Your goal ::
Each line starting at the one that contains "(if negb (v" and ending at the one that contains "else Some (outc c ch, ap)." must be returned exactly, and the rest of the listing is left out.

*** Dataset records Section Begins ***

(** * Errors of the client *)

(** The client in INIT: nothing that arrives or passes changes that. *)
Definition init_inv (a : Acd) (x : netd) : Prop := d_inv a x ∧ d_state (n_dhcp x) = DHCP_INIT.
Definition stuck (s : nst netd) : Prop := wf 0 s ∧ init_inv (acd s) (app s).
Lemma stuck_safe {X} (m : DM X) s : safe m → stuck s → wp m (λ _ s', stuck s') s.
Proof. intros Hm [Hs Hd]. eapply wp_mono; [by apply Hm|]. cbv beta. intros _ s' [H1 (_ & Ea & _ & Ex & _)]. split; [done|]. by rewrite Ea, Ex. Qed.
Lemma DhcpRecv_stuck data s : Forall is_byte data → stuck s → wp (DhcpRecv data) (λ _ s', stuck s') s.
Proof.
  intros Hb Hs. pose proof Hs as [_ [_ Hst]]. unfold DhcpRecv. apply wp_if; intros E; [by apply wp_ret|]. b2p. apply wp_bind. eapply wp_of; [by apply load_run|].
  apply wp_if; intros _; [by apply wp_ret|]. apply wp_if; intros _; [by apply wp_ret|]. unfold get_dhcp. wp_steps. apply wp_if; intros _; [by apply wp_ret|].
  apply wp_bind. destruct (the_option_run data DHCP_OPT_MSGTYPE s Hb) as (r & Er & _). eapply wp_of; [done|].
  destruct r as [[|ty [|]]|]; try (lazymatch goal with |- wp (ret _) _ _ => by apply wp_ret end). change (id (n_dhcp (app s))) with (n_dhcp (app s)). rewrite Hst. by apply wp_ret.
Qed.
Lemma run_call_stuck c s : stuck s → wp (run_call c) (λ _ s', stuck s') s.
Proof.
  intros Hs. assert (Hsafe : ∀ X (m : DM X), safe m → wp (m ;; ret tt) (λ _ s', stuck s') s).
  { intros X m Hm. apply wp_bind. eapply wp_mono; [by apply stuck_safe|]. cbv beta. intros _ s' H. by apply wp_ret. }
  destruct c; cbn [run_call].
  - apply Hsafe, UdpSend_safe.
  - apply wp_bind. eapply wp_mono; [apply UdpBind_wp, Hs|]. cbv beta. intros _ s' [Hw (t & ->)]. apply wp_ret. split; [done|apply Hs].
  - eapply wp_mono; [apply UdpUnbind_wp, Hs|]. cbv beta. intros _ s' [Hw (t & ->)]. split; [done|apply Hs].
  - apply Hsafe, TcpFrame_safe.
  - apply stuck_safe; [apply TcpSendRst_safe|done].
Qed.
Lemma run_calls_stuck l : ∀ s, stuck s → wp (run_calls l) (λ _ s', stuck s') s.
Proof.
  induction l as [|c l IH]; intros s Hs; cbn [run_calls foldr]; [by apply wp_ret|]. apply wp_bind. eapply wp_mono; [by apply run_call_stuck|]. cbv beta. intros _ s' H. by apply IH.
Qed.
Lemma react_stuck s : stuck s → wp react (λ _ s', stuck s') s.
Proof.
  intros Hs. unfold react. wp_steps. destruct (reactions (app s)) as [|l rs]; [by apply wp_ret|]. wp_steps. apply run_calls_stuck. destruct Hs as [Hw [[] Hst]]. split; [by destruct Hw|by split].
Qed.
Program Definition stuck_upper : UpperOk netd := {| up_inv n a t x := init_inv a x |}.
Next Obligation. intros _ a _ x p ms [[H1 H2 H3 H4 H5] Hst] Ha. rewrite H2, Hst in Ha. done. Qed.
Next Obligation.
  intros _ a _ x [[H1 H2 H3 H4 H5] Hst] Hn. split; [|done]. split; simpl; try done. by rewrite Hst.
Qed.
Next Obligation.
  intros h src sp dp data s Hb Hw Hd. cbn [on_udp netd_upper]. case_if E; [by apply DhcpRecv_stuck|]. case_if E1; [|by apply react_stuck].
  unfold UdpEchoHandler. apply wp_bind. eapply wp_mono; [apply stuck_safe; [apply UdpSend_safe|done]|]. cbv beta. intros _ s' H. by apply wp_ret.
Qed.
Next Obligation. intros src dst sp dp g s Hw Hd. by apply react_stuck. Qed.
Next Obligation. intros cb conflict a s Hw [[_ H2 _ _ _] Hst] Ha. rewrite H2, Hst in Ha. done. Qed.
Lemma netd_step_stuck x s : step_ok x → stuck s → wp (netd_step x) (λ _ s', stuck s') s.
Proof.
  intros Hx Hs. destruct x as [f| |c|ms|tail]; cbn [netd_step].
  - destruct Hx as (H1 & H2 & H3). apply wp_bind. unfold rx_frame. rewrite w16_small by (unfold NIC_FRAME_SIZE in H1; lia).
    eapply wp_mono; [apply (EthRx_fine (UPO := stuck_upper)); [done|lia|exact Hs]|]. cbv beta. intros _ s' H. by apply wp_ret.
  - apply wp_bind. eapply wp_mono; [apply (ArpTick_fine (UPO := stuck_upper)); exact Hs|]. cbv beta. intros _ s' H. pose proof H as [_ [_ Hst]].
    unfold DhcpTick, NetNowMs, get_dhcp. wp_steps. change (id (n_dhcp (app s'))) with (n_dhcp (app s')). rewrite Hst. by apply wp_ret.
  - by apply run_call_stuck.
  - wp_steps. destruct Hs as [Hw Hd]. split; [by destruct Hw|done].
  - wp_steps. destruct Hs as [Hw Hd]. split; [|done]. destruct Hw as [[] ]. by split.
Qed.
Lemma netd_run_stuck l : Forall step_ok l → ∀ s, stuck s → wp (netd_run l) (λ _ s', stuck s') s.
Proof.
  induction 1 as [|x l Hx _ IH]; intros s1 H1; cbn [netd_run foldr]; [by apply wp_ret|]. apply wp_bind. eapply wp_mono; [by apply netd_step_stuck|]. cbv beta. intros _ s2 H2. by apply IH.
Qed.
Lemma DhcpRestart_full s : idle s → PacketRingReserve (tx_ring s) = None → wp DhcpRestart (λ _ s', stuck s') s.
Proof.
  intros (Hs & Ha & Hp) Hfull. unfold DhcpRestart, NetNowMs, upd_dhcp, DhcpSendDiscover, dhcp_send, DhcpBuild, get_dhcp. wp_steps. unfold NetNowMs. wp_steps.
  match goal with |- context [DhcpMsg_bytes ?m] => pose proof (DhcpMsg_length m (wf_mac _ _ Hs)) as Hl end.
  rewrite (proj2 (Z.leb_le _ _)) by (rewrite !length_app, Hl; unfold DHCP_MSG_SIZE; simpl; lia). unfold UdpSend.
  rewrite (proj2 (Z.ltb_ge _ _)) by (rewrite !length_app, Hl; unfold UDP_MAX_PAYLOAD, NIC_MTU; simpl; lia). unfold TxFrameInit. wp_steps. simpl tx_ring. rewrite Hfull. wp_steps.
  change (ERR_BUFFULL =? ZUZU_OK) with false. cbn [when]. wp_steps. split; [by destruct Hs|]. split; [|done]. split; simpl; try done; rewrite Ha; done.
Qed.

*** Dataset records Section Ends ***
*** Dataset records Section Begins ***

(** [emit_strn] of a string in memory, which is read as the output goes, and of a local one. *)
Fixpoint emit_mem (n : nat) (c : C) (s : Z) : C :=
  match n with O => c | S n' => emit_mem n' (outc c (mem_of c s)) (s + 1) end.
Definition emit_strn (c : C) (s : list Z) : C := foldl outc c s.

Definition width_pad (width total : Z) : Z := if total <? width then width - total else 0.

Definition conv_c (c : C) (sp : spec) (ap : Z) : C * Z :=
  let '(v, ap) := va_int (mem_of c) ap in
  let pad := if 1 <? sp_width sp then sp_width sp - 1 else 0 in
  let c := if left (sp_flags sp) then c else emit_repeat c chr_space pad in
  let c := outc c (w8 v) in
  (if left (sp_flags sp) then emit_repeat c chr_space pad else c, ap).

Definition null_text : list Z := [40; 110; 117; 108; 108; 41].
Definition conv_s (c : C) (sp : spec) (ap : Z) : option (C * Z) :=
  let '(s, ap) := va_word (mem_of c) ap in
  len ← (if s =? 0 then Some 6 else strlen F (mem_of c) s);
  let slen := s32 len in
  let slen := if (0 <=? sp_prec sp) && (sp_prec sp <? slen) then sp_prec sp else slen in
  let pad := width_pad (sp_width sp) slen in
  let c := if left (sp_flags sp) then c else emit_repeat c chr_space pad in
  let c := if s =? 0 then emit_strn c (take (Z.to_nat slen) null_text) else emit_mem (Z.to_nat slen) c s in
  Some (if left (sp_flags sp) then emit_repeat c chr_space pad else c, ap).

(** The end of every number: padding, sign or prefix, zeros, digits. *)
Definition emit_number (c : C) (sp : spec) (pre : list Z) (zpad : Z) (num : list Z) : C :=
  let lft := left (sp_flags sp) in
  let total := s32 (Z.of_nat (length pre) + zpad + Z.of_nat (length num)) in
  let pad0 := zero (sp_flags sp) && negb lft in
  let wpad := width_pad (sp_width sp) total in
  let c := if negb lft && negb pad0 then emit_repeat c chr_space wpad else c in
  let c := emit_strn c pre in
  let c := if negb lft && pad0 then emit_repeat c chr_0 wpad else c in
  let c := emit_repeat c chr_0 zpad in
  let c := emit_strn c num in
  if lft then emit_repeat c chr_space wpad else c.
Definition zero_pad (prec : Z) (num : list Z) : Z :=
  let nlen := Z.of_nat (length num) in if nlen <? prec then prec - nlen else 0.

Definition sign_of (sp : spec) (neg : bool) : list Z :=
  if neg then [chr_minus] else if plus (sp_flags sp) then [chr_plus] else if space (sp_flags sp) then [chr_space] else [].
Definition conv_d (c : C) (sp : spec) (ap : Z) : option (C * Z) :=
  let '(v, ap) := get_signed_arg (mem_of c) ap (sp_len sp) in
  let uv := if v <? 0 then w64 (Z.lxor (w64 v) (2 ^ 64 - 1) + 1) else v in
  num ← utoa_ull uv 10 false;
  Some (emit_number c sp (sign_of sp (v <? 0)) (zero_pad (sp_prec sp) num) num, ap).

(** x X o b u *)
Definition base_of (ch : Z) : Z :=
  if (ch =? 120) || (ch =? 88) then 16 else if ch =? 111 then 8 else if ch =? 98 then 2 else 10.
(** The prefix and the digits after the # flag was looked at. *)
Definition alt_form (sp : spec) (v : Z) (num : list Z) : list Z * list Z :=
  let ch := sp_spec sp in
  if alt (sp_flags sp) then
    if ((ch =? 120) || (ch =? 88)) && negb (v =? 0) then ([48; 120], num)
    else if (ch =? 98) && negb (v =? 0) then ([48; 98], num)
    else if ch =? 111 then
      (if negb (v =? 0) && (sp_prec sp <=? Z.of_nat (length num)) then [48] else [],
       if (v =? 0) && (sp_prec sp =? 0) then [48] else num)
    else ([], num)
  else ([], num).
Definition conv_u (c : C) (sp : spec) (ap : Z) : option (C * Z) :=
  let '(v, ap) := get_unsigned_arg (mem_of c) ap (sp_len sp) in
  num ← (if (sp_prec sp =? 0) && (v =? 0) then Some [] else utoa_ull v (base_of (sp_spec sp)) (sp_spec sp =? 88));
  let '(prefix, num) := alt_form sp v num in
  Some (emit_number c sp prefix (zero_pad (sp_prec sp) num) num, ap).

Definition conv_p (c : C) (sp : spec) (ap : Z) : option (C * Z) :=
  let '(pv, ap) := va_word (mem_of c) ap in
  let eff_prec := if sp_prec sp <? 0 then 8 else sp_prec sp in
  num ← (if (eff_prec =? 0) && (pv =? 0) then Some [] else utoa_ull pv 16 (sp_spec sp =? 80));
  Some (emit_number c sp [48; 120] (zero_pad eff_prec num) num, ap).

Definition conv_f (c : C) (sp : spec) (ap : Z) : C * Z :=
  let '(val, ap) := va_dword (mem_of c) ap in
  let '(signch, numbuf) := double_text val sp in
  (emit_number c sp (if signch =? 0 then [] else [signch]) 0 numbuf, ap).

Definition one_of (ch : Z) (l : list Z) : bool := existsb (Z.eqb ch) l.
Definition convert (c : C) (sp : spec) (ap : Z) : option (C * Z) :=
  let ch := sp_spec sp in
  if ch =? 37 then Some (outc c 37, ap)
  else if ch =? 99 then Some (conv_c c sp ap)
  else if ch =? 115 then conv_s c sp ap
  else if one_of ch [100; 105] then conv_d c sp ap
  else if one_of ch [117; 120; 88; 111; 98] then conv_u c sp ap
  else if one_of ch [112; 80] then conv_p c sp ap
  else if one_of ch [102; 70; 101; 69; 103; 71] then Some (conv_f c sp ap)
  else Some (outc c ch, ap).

*** Dataset records Section Ends ***

Result ::
      (if negb (v =? 0) && (sp_prec sp <=? Z.of_nat (length num)) then [48] else [],
       if (v =? 0) && (sp_prec sp =? 0) then [48] else num)
    else ([], num)
  else ([], num).
Definition conv_u (c : C) (sp : spec) (ap : Z) : option (C * Z) :=
  let '(v, ap) := get_unsigned_arg (mem_of c) ap (sp_len sp) in
  num ← (if (sp_prec sp =? 0) && (v =? 0) then Some [] else utoa_ull v (base_of (sp_spec sp)) (sp_spec sp =? 88));
  let '(prefix, num) := alt_form sp v num in
  Some (emit_number c sp prefix (zero_pad (sp_prec sp) num) num, ap).

Definition conv_p (c : C) (sp : spec) (ap : Z) : option (C * Z) :=
  let '(pv, ap) := va_word (mem_of c) ap in
  let eff_prec := if sp_prec sp <? 0 then 8 else sp_prec sp in
  num ← (if (eff_prec =? 0) && (pv =? 0) then Some [] else utoa_ull pv 16 (sp_spec sp =? 80));
  Some (emit_number c sp [48; 120] (zero_pad eff_prec num) num, ap).

Definition conv_f (c : C) (sp : spec) (ap : Z) : C * Z :=
  let '(val, ap) := va_dword (mem_of c) ap in
  let '(signch, numbuf) := double_text val sp in
  (emit_number c sp (if signch =? 0 then [] else [signch]) 0 numbuf, ap).

Definition one_of (ch : Z) (l : list Z) : bool := existsb (Z.eqb ch) l.
Definition convert (c : C) (sp : spec) (ap : Z) : option (C * Z) :=
  let ch := sp_spec sp in
  if ch =? 37 then Some (outc c 37, ap)
  else if ch =? 99 then Some (conv_c c sp ap)
  else if ch =? 115 then conv_s c sp ap
  else if one_of ch [100; 105] then conv_d c sp ap
  else if one_of ch [117; 120; 88; 111; 98] then conv_u c sp ap
  else if one_of ch [112; 80] then conv_p c sp ap
  else if one_of ch [102; 70; 101; 69; 103; 71] then Some (conv_f c sp ap)
  else Some (outc c ch, ap).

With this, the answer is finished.